▶ _What is expected_
Among the lines below, restate word for word only those from the line with "Definition process_account_cpu_tick (p" through the line with "End Process.", with both end lines kept.

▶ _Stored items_

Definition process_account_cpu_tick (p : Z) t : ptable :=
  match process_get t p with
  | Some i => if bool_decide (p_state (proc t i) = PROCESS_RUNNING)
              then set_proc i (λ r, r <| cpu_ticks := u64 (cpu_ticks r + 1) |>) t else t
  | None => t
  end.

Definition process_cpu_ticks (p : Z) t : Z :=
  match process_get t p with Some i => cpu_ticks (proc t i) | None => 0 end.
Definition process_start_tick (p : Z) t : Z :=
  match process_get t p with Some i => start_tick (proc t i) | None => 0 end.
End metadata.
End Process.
--
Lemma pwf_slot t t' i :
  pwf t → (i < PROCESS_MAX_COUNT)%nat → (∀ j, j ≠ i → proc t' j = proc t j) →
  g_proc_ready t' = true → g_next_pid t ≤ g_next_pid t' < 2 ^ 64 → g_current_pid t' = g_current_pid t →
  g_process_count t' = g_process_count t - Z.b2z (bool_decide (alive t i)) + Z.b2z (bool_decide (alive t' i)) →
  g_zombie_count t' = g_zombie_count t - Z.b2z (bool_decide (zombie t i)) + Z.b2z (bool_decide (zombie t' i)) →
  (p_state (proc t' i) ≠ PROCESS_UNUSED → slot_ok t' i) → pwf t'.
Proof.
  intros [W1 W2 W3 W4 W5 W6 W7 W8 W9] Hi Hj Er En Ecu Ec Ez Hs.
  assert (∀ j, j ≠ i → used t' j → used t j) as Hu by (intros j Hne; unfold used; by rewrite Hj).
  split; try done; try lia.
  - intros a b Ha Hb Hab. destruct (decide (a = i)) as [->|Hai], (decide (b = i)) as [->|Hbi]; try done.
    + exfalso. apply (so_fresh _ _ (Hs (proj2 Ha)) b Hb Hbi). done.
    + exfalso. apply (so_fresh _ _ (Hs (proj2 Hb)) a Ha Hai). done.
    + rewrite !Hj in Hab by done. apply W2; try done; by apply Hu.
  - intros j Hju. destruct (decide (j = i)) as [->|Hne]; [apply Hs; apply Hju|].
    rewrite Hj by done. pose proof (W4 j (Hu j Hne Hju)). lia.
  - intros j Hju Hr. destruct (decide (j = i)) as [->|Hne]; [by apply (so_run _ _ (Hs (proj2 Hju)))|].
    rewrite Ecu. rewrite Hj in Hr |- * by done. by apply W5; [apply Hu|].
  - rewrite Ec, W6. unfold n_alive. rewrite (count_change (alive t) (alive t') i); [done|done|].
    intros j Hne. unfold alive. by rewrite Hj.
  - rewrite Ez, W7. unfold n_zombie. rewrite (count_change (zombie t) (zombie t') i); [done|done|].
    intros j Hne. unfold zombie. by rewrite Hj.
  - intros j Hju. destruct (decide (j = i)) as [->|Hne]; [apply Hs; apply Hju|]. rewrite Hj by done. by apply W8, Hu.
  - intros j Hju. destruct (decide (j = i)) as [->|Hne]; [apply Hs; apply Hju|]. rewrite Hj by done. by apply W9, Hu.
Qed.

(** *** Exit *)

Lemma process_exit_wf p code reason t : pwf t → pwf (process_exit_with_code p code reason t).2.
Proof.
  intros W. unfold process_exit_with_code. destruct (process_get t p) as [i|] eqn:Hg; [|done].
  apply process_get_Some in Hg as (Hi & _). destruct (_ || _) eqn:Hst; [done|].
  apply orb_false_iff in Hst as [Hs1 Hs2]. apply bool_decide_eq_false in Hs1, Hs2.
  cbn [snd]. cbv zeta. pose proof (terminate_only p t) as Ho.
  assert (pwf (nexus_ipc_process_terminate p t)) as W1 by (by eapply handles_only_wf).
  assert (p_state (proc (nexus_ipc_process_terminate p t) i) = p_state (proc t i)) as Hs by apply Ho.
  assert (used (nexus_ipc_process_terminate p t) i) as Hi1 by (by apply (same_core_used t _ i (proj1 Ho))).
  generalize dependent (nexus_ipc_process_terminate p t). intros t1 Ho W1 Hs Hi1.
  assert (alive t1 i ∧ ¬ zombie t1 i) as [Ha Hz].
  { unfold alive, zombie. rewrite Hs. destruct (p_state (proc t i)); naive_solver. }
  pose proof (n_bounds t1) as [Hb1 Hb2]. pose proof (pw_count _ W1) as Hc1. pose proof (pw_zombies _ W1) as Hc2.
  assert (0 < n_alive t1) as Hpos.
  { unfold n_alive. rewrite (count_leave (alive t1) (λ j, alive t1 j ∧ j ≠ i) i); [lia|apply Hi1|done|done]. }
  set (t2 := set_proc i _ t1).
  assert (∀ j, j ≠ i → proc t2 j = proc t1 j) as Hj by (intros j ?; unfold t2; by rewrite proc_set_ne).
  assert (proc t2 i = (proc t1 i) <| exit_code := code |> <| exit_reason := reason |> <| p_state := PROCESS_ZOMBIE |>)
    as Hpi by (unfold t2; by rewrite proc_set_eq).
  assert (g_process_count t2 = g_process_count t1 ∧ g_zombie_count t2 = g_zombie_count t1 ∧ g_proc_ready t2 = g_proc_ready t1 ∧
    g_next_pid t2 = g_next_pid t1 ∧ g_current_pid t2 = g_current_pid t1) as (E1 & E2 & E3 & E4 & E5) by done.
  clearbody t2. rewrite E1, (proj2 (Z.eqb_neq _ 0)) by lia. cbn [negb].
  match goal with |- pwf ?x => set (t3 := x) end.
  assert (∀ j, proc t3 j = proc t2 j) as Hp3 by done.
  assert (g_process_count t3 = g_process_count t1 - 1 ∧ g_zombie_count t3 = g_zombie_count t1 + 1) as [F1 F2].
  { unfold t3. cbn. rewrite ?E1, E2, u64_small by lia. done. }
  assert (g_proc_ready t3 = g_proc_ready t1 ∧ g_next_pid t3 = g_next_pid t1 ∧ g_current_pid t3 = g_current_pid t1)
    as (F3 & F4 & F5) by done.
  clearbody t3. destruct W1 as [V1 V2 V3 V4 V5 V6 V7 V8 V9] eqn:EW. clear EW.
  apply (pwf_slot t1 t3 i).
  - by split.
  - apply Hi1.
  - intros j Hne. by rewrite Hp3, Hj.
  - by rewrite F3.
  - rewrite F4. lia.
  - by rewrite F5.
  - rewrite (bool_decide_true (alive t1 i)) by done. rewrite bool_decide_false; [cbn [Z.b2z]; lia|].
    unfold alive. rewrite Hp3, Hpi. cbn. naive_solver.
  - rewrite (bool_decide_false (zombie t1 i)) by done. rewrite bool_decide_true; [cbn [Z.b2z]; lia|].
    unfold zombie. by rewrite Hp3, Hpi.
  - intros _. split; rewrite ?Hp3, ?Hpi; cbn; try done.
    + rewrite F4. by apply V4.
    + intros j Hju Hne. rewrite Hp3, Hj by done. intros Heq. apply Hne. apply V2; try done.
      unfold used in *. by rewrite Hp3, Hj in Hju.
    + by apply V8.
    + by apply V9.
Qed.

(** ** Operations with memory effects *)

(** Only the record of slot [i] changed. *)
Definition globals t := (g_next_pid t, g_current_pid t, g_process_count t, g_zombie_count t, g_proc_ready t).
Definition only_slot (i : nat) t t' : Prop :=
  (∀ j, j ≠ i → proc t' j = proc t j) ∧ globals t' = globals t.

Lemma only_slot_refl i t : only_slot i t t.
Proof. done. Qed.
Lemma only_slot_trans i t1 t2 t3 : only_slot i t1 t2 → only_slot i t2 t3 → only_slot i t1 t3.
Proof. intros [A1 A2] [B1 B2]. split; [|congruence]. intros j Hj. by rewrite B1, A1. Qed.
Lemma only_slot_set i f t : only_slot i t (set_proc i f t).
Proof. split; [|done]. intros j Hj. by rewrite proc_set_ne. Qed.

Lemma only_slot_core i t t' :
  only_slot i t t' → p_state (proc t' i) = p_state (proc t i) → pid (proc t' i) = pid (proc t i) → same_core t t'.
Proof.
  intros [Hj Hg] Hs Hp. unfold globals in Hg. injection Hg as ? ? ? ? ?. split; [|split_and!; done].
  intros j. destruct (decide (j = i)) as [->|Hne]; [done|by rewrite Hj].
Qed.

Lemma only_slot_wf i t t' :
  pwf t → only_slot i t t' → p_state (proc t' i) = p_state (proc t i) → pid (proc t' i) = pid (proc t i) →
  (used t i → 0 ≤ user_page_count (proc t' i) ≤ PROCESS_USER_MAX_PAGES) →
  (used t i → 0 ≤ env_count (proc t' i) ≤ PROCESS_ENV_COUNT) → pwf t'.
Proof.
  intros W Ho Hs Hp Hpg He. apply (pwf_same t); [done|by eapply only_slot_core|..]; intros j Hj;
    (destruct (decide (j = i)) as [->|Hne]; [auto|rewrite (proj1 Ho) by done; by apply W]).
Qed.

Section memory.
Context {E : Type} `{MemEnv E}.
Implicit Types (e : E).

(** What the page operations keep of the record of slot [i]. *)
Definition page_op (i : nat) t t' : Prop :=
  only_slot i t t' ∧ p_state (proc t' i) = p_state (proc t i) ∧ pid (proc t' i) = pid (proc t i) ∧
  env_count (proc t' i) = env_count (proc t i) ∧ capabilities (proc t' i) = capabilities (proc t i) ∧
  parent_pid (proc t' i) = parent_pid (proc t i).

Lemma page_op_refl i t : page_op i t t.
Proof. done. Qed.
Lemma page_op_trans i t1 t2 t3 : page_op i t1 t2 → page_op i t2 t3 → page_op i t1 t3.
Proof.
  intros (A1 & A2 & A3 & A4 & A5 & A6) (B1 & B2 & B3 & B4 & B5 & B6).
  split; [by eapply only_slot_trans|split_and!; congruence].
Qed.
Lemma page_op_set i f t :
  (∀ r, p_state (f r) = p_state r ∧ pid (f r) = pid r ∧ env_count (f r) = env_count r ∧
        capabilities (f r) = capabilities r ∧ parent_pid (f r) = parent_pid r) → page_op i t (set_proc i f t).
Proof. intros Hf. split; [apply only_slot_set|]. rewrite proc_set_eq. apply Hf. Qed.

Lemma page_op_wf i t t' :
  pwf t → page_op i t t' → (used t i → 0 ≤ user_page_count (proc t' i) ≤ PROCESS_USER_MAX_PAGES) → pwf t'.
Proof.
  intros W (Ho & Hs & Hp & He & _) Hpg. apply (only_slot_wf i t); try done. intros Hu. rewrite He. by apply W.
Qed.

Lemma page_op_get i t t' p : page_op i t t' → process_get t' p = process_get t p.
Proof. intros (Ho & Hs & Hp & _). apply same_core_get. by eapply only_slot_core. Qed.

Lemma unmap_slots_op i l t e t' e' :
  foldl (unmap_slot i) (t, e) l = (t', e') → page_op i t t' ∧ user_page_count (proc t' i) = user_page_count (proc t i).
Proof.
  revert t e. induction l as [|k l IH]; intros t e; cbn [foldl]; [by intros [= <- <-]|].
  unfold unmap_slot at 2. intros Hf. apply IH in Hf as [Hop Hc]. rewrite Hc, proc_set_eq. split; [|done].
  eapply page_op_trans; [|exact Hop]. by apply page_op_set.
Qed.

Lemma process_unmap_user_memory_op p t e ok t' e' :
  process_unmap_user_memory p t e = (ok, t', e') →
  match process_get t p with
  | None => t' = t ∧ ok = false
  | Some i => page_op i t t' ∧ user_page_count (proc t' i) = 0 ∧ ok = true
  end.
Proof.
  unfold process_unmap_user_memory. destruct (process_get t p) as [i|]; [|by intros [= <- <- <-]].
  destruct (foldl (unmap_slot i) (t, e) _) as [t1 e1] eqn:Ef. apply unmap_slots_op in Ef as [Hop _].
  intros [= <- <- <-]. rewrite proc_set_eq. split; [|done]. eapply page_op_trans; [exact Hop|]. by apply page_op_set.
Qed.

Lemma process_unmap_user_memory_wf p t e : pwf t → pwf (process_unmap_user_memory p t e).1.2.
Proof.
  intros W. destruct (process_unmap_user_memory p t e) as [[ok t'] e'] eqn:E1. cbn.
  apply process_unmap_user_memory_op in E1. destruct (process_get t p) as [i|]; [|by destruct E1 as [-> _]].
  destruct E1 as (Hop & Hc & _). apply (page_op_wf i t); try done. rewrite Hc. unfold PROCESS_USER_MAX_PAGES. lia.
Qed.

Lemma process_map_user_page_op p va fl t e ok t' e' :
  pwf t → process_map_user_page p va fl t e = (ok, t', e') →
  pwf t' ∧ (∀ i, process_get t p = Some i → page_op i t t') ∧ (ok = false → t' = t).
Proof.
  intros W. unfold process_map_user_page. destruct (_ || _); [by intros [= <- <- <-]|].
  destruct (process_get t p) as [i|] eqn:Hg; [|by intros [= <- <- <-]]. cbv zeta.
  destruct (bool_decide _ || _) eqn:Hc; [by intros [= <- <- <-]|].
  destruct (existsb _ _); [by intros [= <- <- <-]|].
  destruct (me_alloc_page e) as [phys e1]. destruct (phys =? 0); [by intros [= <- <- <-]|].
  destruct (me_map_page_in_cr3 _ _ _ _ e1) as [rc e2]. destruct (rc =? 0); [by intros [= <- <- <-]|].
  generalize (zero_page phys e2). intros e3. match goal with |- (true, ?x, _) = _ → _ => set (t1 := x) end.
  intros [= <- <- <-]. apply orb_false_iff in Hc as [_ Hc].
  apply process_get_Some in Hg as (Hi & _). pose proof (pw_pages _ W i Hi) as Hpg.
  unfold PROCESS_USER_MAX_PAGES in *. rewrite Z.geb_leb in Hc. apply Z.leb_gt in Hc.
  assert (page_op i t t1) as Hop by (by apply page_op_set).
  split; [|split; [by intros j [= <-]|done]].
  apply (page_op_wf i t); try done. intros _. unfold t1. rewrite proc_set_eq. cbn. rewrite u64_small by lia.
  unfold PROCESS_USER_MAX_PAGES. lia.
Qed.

▶ _Finished exercise_
Definition process_account_cpu_tick (p : Z) t : ptable :=
  match process_get t p with
  | Some i => if bool_decide (p_state (proc t i) = PROCESS_RUNNING)
              then set_proc i (λ r, r <| cpu_ticks := u64 (cpu_ticks r + 1) |>) t else t
  | None => t
  end.

Definition process_cpu_ticks (p : Z) t : Z :=
  match process_get t p with Some i => cpu_ticks (proc t i) | None => 0 end.
Definition process_start_tick (p : Z) t : Z :=
  match process_get t p with Some i => start_tick (proc t i) | None => 0 end.
End metadata.
End Process.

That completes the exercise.